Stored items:
_ _ _ _ _ _ _

(* ===== verification/CtlFeatures.v ===== *)
(** * The feature registry

    Definitions, versions, snapshots and rollbacks of features: the registry
    half of [internal/decision/control_plane.go].  A call checks its input,
    then the registry, in the order of the code; every error leaves the state
    as it is.  [now] is the clock of the call. *)

From S2P Require Import Prelude GoStrings Sha256 GoTime GoJson DecTypes DecJson DecPolicy.
From S2P Require Import DecContracts DecKernel DecApproval CtlTypes CtlContracts.

Definition normalizeFeatureID (v : string) : string := lower_trim v.
Definition normalizeVersion (v : string) : string := TrimSpace v.

Definition any_empty (l : list string) : bool := existsb (fun s => s =? "")%string l.

(** [if missing := missingScopeFields(scope); len(missing) > 0]. *)
Definition scope_invalid (code : string) (scope : ScopeRef) : option ControlError :=
  match missingScopeFields scope with
  | [] => None
  | missing => Some (mk_ControlError 422 code "org/workspace/project scope required" missing)
  end.

Definition feature_not_found : ControlError :=
  mk_ControlError 404 "FEATURE_NOT_FOUND" "feature definition not found" ["feature_not_found"].
Definition scope_forbidden : ControlError :=
  mk_ControlError 403 "FEATURE_SCOPE_FORBIDDEN" "scope not allowed for feature"
    ["feature_scope_forbidden"].
Definition feature_id_required : ControlError :=
  mk_ControlError 422 "FEATURE_ID_REQUIRED" "feature_id required" ["feature_id_required"].
(* ===== verification/CtlStore.v ===== *)
(** * The contract store as an interface, and services that share one

    [StoreLaws] is what the services rely on: a successful write is what the
    next read returns, with a larger revision, and a failed write changes
    nothing.  The in-memory store satisfies it.  [System] is any number of
    services over one store: they publish, roll back, activate, and receive
    snapshots the store has sent, late or never. *)

From stdpp Require Import relations.
From S2P Require Import Prelude GoStrings Sha256 GoTime GoJson DecTypes DecJson DecPolicy.
From S2P Require Import DecContracts DecKernel DecFrame DecTrace DecSteady CtlTypes CtlContracts.
From S2P Require Import CtlInvariant.

#[local] Open Scope Z_scope.

(** The contracts of two snapshots are the same, key by key. *)
Definition same_keys (a b : Snapshot) : Prop := forall k, key_of a k = key_of b k.

#[export] Instance same_keys_equiv : Equivalence same_keys.
Proof.
  split.
  - by intros a k.
  - intros a b Hab k. by rewrite Hab.
  - intros a b c Hab Hbc k. by rewrite Hab.
Qed.

#[export] Instance CInv_proper `{JsonMarshaler} : Proper (same_keys ==> iff) CInv.
Proof. intros a b Hab. split; intros HI k; [rewrite <- Hab|rewrite Hab]; apply HI. Qed.

Lemma short_key_of n snap k : short n snap -> Z.of_nat (length (ks_history (key_of snap k))) <= n.
Proof. intros Hs. apply Hs. Qed.

#[export] Instance short_proper n : Proper (same_keys ==> iff) (short n).
Proof.
  intros a b Hab. split; intros Hs k; [pose proof (Hab k) as E|pose proof (Hab k) as E];
    specialize (Hs k); apply (f_equal ks_history) in E; cbn in E; by rewrite E in *.
Qed.

Lemma short_mono m n snap : m <= n -> short m snap -> short n snap.
Proof. intros ? Hs k. specialize (Hs k). lia. Qed.

Class StoreLaws `{FeatureSignalContractStore} := {
  put_ok : forall snap now st st' c, PutSnapshot snap now st = (st', Ok c) ->
    GetSnapshot st' = Ok c /\ same_keys c snap;
  put_revision : forall snap now st st' c old, PutSnapshot snap now st = (st', Ok c) ->
    GetSnapshot st = Ok old -> 0 <= ss_Revision old < 2 ^ 64 - 1 -> ss_Revision snap < 2 ^ 64 ->
    ss_Revision old < ss_Revision c /\ ss_Revision snap <= ss_Revision c;
  put_err : forall snap now st st' e, PutSnapshot snap now st = (st', Err e) ->
    GetSnapshot st' = GetSnapshot st
}.
Arguments StoreLaws : clear implicits.

Lemma memory_laws : StoreLaws InMemoryFeatureSignalContractStore.
Proof.
  split; cbn; unfold memory_put; cbv zeta.
  - intros snap now st st' c E. simplify_eq. split; [done|]. intros k. by repeat case_match.
  - intros snap now st st' c old E Eo H1 H2. simplify_eq.
    assert (Hw : forall x : Snapshot, ss_Revision (if IsZero (ss_GeneratedAt x) then ss_set_GeneratedAt now x else x)
      = ss_Revision x) by (intros x; by case_match).
    rewrite Hw. destruct (Z.leb_spec (ss_Revision snap) (ss_Revision old)); cbn; [|lia].
    rewrite wrap_uint64_id by lia. lia.
  - intros snap now st st' e E. simplify_eq.
Qed.
#[export] Existing Instance memory_laws.

(** ** What a commit does *)

Definition contracts_of (s : Service) : Snapshot := buildContractStoreSnapshotLocked s 0.

Lemma key_of_contracts s now k : key_of (buildContractStoreSnapshotLocked s now) k = key_of (contracts_of s) k.
Proof. done. Qed.

Lemma apply_contracts snap s : same_keys (contracts_of (applyContractStoreSnapshotLocked snap s)) snap.
Proof. intros k. unfold applyContractStoreSnapshotLocked. by case_match. Qed.

Lemma calm_contracts s s' : calm s s' -> same_keys (contracts_of s') (contracts_of s).
Proof.
  intros C k. unfold key_of, contracts_of, buildContractStoreSnapshotLocked; cbn.
  by rewrite (cm_scoped _ _ C), (cm_meta _ _ C), (cm_versions _ _ C), (cm_scheduled _ _ C).
Qed.

Section Commit.
Context `{FeatureSignalContractStore} {HL : StoreLaws _}.

(** What a store holds. *)
Definition stored (st : option store_state) (c : Snapshot) : Prop :=
  exists x, st = Some x /\ GetSnapshot x = Ok c.
Lemma removed_nil previous next : removedRequiredFields previous next = [] <->
  forall f, f ∈ normalizeRequiredFields previous -> f ∈ normalizeRequiredFields next.
Proof.
  unfold removedRequiredFields, sort_Strings. split.
  - intros E f Hf. destruct (one_of f (normalizeRequiredFields next)) eqn:Ef.
    { apply one_of_In in Ef. by apply list_elem_of_In. }
    assert (f ∈ merge_sort String.le (List.filter (fun f => negb (one_of f (normalizeRequiredFields next)))
      (normalizeRequiredFields previous))) as Hin.
    { rewrite merge_sort_Permutation. apply list_elem_of_In, filter_In. rewrite Ef.
      split; [by apply list_elem_of_In|done]. }
    rewrite E in Hin. by apply not_elem_of_nil in Hin.
  - intros Hf. rewrite filter_none; [done|]. intros f Hin. apply Hf in Hin. apply negb_false_iff, one_of_In.
    by apply list_elem_of_In.
Qed.

Lemma check_breaking_iff current next allow w :
  (exists r, check_breaking current next allow w = Ok r) <-> compatible current next allow.
Proof.
  unfold check_breaking, compatible. destruct current as [c|]; [|split; eauto; by right].
  cbv zeta. pose proof (removed_nil (fc_RequiredFields c) (fc_RequiredFields next)) as Hr.
  destruct allow; rewrite ?andb_false_r, ?andb_true_r; cbn [negb].
  { split; [by left|]. eauto. }
  rewrite ?andb_true_r. destruct (removedRequiredFields _ _) as [|f l] eqn:E; cbn [empty_list negb].
  - destruct (isSchemaBreakingChange _ _) eqn:Es.
    + split; [by intros [? ?]|]. intros [?|Hc]; [done|]. destruct (Hc c eq_refl) as [_ ?]. congruence.
    + split; [|eauto]. intros _. right. intros c' [= <-]. split; [by apply Hr|done].
  - split; [by intros [? ?]|]. intros [?|Hc]; [done|]. destruct (Hc c eq_refl) as [Hf _].
    apply Hr in Hf. discriminate.
Qed.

_ _ _ _ _ _ _

• Exercise objective: What do the lines above say from the one containing "Definition any_empty (l" down to the one containing "(** * The contract"? Return them exactly, both end lines included, and only them.

• Solution for this task:
Definition any_empty (l : list string) : bool := existsb (fun s => s =? "")%string l.

(** [if missing := missingScopeFields(scope); len(missing) > 0]. *)
Definition scope_invalid (code : string) (scope : ScopeRef) : option ControlError :=
  match missingScopeFields scope with
  | [] => None
  | missing => Some (mk_ControlError 422 code "org/workspace/project scope required" missing)
  end.

Definition feature_not_found : ControlError :=
  mk_ControlError 404 "FEATURE_NOT_FOUND" "feature definition not found" ["feature_not_found"].
Definition scope_forbidden : ControlError :=
  mk_ControlError 403 "FEATURE_SCOPE_FORBIDDEN" "scope not allowed for feature"
    ["feature_scope_forbidden"].
Definition feature_id_required : ControlError :=
  mk_ControlError 422 "FEATURE_ID_REQUIRED" "feature_id required" ["feature_id_required"].
(* ===== verification/CtlStore.v ===== *)
(** * The contract store as an interface, and services that share one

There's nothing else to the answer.